E così. In questa desolante condizione capisco che chiunque prometta di “fare piazza pulita” o di “mandarli tutti a casa”, ha buon gioco, soprattutto sotto elezioni (a primavera si voterà in migliaia di Comuni). Un gioco facile, ottimo per acquisire consensi, pessimo per amministrare la cosa pubblica, dove le vaghe formulazioni finiscono per scontrarsi contro una realtà ben più complessa d’ogni enunciato elettorale. Nella realtà delle imprese occorre decidere e mediare, ovvero conciliare l’inconciliabile. E’ quello che un imprenditore fa ogni giorno. Ma non considerando le partecipate alla stregua d’imprese, gioco facile quanto criminale è stato quello portato avanti negli anni dal sistema politico, che attraverso le partecipate ha assunto a man bassa (questo è stato il loro fare welfare), ha piazzato amici, ha comprato consensi. Chi ha interesse a smantellare quei centri di potere? Chi ha il coraggio di dire chiaramente ai cittadini – che nel 2011 votarono a maggioranza per abrogare la gestione privata dei servizi pubblici di rilevanza economica (il ben noto referendum sull’acqua pubblica) – che per avere efficienza converrebbe privatizzare? Chi dirà loro che occorre farlo perché la politica non è in grado, né è interessata, pena il crollo dei potentati locali, ad assicurare gestioni trasparenti?  Mutare radicalmente i criteri gestionali delle partecipate (e mi sto riferendo soprattutto a quelle di carattere locale, non alle partecipate del Tesoro per le quali il discorso è diverso, ma neppure poi tanto), reimpostarli su stime di economicità, autonomia e competenze potrebbe essere l’altra strada da intraprendere in alternativa alla privatizzazione. Ma per la politica, ai suoi livelli attuali, rappresenterebbe un impegno ancora maggiore di quello di mia moglie se improvvisamente decidesse di scalare l’Everest sui tacchi a spillo.

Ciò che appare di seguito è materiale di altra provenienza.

Lemma refreshViews_total (st : Dashboard) :
  forallb hasCategory (sortedData st) = true ->
  forallb hasCategory (filteredData st) = true ->
  refreshViews mapReady st <> None.
Proof.
  intros S F. unfold refreshViews, populateEventList, updateMapMarkers.
  rewrite populateTable_fresh, insertRows_spec, addMarkers_spec.
  rewrite forallb_firstn by exact S. rewrite F. simpl.
  destruct mapReady; simpl; [|discriminate].
  rewrite (forallb_incl hasCategory (filteredData st)); auto.
  - simpl. discriminate.
  - intros e I. apply filter_In in I. tauto.
Qed.

Lemma sound_category (l : list Event.t) :
  forallb sound l = true -> forallb hasCategory l = true.
Proof.
  rewrite !forallb_forall. intros H e I. specialize (H e I).
  unfold sound in H. apply andb_true_iff in H. tauto.
Qed.

Lemma whenSet_In (value : bool) (keep : Event.t -> bool)
      (l : list Event.t) (e : Event.t) :
  In e (if value then filter keep l else l) -> In e l.
Proof.
  destruct value; auto. intros H. apply filter_In in H. tauto.
Qed.

Lemma currentFilters_total (controls : Controls) (range : option float)
      (shown : list Event.t) :
  (forall e, In e shown -> isText (Event.event_title e) = true) ->
  currentFilters Date_parse daysAgo endOfDay controls range shown <> None.
Proof.
  intros T. unfold currentFilters.
  destruct (JsString.nonEmpty (JsString.toLowerCase (searchValue controls)));
    [|discriminate].
  apply filterOrThrow_total. intros e H.
  repeat (apply whenSet_In in H).
  assert (I : In e shown).
  { destruct range; auto. apply filter_In in H. tauto. }
  specialize (T e I). unfold titleIncludes.
  destruct (Event.event_title e); discriminate.
Qed.

Lemma applyCurrentFilters_total (controls : Controls) (st : Dashboard) :
  forallb sound (disasterEvents st) = true ->
  selection (filteredData st) (disasterEvents st) ->
  applyCurrentFilters Date_parse parseInt daysAgo endOfDay mapReady
                      controls st <> None.
Proof.
  intros G S. unfold applyCurrentFilters.
  set (shown := applyTimeSlider _ _ _).
  assert (Sh : selection shown (disasterEvents st)).
  { unfold shown. destruct (disasterEvents st) as [|first rest]; auto.
    apply applyTimeSlider_selection. }
  assert (Gs : forallb sound shown = true).
  { apply (forallb_incl sound (disasterEvents st)); auto.
    intros e. apply selection_In. exact Sh. }
  destruct (currentFilters Date_parse daysAgo endOfDay controls
                           (activeDateRange st) shown) as [filtered|] eqn:F.
  - simpl bind.
    assert (Gf : forallb sound filtered = true).
    { apply (forallb_incl sound shown); auto.
      intros e. eapply currentFilters_In; eauto. }
    destruct (match currentSort st with
              | Some (column, direction) =>
                  sortData parseInt column direction filtered
              | None => Some filtered
              end) as [sorted|] eqn:O.
    + simpl bind. apply refreshViews_total; simpl.
      * apply sound_category.
        apply (forallb_incl sound filtered); auto.
        intros e I.
        assert (P : Permutation filtered sorted).
        { destruct (currentSort st) as [[column direction]|].
          - eapply sortData_Permutation; eauto.
          - inversion O; subst. apply Permutation_refl. }
        apply (Permutation_in _ (Permutation_sym P)). exact I.
      * apply sound_category. exact Gf.
    + exfalso. destruct (currentSort st) as [[column direction]|];
        [|discriminate].
      revert O. apply sortData_total. exact Gf.
  - exfalso. revert F. apply currentFilters_total.
    intros e H. rewrite forallb_forall in Gs. specialize (Gs e H).
    unfold sound in Gs. apply andb_true_iff in Gs. destruct Gs as [Gs _].
    apply andb_true_iff in Gs. tauto.
Qed.

End LoadFacts.

(** X15.  The dashboard needs a category on every loaded event.  The
    loader keeps events whose category is missing or [null]; the table and
    the list then throw when they come to such an event, so that
    [initializeData] fails inside [loadDisasterData], which reports that
    the data could not be loaded.  When every loaded event has a category
    [initializeData] completes, whatever the controls hold, and leaves
    views that agree with the data. *)
Theorem load_needs_a_category_on_every_event (Date_parse : string -> Date)
        (parseInt : string -> float) (daysAgo : float -> Date)
        (endOfDay : Date -> Date) (mapReady : bool) (now : Z)
        (pastData mainData : list Raw.t) (controls : Controls)
        (st : Dashboard) :
  let events := loadDisasterData Date_parse now pastData mainData in
  match initializeData Date_parse parseInt daysAgo endOfDay mapReady controls
                       (withEvents events st) with
  | Some st' =>
      forallb hasCategory events = true
      /\ disasterEvents st' = events
      /\ consistent mapReady st'
  | None => exists e, In e events /\ hasCategory e = false
  end.
Proof.
  intros events. unfold initializeData, withEvents, populateEventList. simpl.
  rewrite populateTable_fresh, insertRows_spec.
  destruct (forallb hasCategory events) eqn:C.
  2:{ destruct (forallb hasCategory (firstn tableItemsToShow events));
        simpl; apply forallb_false; exact C. }
  rewrite forallb_firstn by exact C. simpl bind.
  assert (G : forallb sound events = true).
  { apply forallb_forall. intros e I. unfold sound.
    destruct (loaded_titles_and_ids _ _ _ _ e I) as [T D].
    rewrite T, D. simpl.
    rewrite forallb_forall in C. auto. }
  match goal with
  | |- context [applyCurrentFilters ?a ?b ?c ?d ?e ?f ?s] =>
      pose proof (applyCurrentFilters_total a b c d e f s G
                                            (selection_all events)) as T;
      pose proof (applyCurrentFilters_spec a b c d e f s) as S;
      destruct (applyCurrentFilters a b c d e f s) as [st1|];
      [|congruence]
  end.
  destruct (S st1 (selection_all events) eq_refl)
    as ((Sel & P & R & L & M) & D & _).
  simpl in D, Sel. simpl bind.
  assert (Cf : forallb hasCategory (filteredData st1) = true).
  { apply (forallb_incl hasCategory events); auto.
    intros e. apply selection_In. rewrite <- D. exact Sel. }
  assert (Cm : forallb hasCategory
                       (filter Event.hasValidCoords (filteredData st1)) = true).
  { apply (forallb_incl hasCategory (filteredData st1)); auto.
    intros e I. apply filter_In in I. tauto. }
  destruct mapReady.
  - unfold updateMapMarkers. rewrite addMarkers_spec, Cm.
    unfold consistent. simpl. repeat split; auto.
  - unfold consistent. simpl. repeat split; auto; discriminate.
Qed.

(** The record [Scenario.storm], whose category is [null], is loaded like
    the others and makes [initializeData] throw. *)
Example uncategorised_record_fails_the_load :
  let events :=
    loadDisasterData IsoHost.Date_parse Sample.now []
                     (Scenario.storm :: Scenario.feed) in
  In (Scenario.loaded Scenario.storm) events
  /\ initializeData IsoHost.Date_parse Scenario.parseInt Scenario.daysAgo
                    Scenario.endOfDay true resetControls
                    (withEvents events (Scenario.showing [])) = None.
Proof. vm_compute. split; [do 4 right; left|]; reflexivity. Qed.

(** ** The marker of an event *)

Lemma text_eqb_eq (a b : text) : text_eqb a b = true <-> a = b.
Proof.
  destruct a as [| |s], b as [| |t]; simpl; split; try discriminate; auto.
  - intros H. apply String.eqb_eq in H. congruence.
  - intros H. inversion H. apply String.eqb_refl.
Qed.

Lemma find_no_marker (id : text) (l : list Event.t) :
  ~ In id (map Event.event_id (filter Event.hasValidCoords l)) ->
  find (fun m => text_eqb (_event_id m) id) (markersFor l) = None.
Proof.
  unfold markersFor.
  induction (filter Event.hasValidCoords l) as [|x r IH]; simpl; auto.
  intros N. destruct (text_eqb (Event.event_id x) id) eqn:E.
  - apply text_eqb_eq in E. tauto.
  - apply IH. tauto.
Qed.

Lemma find_own_marker (l : list Event.t) (e : Event.t) :
  NoDup (map Event.event_id l) -> In e l ->
  find (fun m => text_eqb (_event_id m) (Event.event_id e)) (markersFor l)
  = if Event.hasValidCoords e
    then Some (mkMarker e (Event.event_id e)) else None.
Proof.
  induction l as [|x l IH]; simpl; intros N I; [destruct I|].
  inversion N as [|? ? Hx N']; subst.
  assert (Out : forall y, In y l -> Event.event_id y <> Event.event_id x).
  { intros y Hy E. apply Hx. rewrite <- E. apply in_map. exact Hy. }
  destruct I as [->|I].
  - unfold markersFor. simpl.
    destruct (Event.hasValidCoords e) eqn:V; simpl.
    + rewrite (proj2 (text_eqb_eq _ _) eq_refl). reflexivity.
    + apply find_no_marker. intros H. apply in_map_iff in H.
      destruct H as (y & E & H). apply filter_In in H.
      apply (Out y); tauto.
  - specialize (IH N' I). unfold markersFor in *. simpl.
    destruct (Event.hasValidCoords x); simpl; auto.
    destruct (text_eqb (Event.event_id x) (Event.event_id e)) eqn:E; auto.
    apply text_eqb_eq in E. exfalso. apply (Out e I). congruence.
Qed.

(** X16.  A click on a row of the table or on an item of the list
    focuses the event of that row or item.  Since no two loaded events
    share an identifier, the marker found by the identifier is the marker
    of that very event when it has valid coordinates; when it has none,
    no marker is found and the map moves to the coordinates of the event,
    of which one at least is [0]. *)
Theorem focus_finds_the_marker_of_the_event (Date_parse : string -> Date)
        (now : Z) (pastData mainData : list Raw.t) (keep : Event.t -> bool)
        (currentView : View) (sortedData : list Event.t) (index : nat)
        (event : Event.t)
        (Hsorted :
           Permutation
             (filter keep (loadDisasterData Date_parse now pastData mainData))
             sortedData)
        (Hindex :
           nth_error
             match currentView with
             | TableView => sortedData
             | _ => filter keep
                           (loadDisasterData Date_parse now pastData mainData)
             end index = Some event) :
  let filteredData :=
    filter keep (loadDisasterData Date_parse now pastData mainData) in
  focusOnEvent currentView sortedData filteredData (markersFor filteredData)
               index
  = Some (if Event.hasValidCoords event
          then OpenMarker (mkMarker event (Event.event_id event))
          else SetView (Event.latitude event) (Event.longitude event)).
Proof.
  intros filteredData.
  assert (I : In event filteredData).
  { destruct currentView; try (apply nth_error_In in Hindex; exact Hindex).
    apply nth_error_In in Hindex.
    apply (Permutation_in _ (Permutation_sym Hsorted)). exact Hindex. }
  assert (N : NoDup (map Event.event_id filteredData)).
  { apply filter_keeps_distinct_keys. unfold loadDisasterData.
    eapply Permutation_NoDup;
      [apply Permutation_map; apply sortByDate_Permutation|].
    apply preprocessed_identifiers_distinct. }
  unfold focusOnEvent.
  assert (E : match currentView with
              | TableView => nth_error sortedData index
              | _ => nth_error filteredData index
              end = Some event)
    by (destruct currentView; exact Hindex).
  rewrite E, (find_own_marker filteredData event N I).
  destruct (Event.hasValidCoords event); reflexivity.
Qed.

Conoscendo la determinazione femminile potrebbe riuscirci, è sul fatto che questi politici possano cambiare da soli, ovvero senza l’aiutino rappresentato dall’urgenza, che nutro qualche dubbio in più. Così, se qualcosa cambierà nel melmoso universo delle partecipate è perché il pozzo nero sotto il municipio non possiamo proprio permettercelo più, l’urgenza verrà in nostro aiuto, paradossalmente. Signori si cambia, preparate i bagagli.

 

LA GRANDE BRUTTEZZA

Penso che Paolo Sorrentino meriti l’Oscar, lo sostengo convintamente perché è un artista e solo un artista poteva con tanta forza dare alla rappresentazione del “lato ludico” del potere la sintesi efficace del grottesco, la grande bruttezza di una decadenza diffusa e normalizzata. No, non è un caso che metta queste righe proprio al termine di certe considerazioni…  E comunque,  in bocca al lupo, Paolo!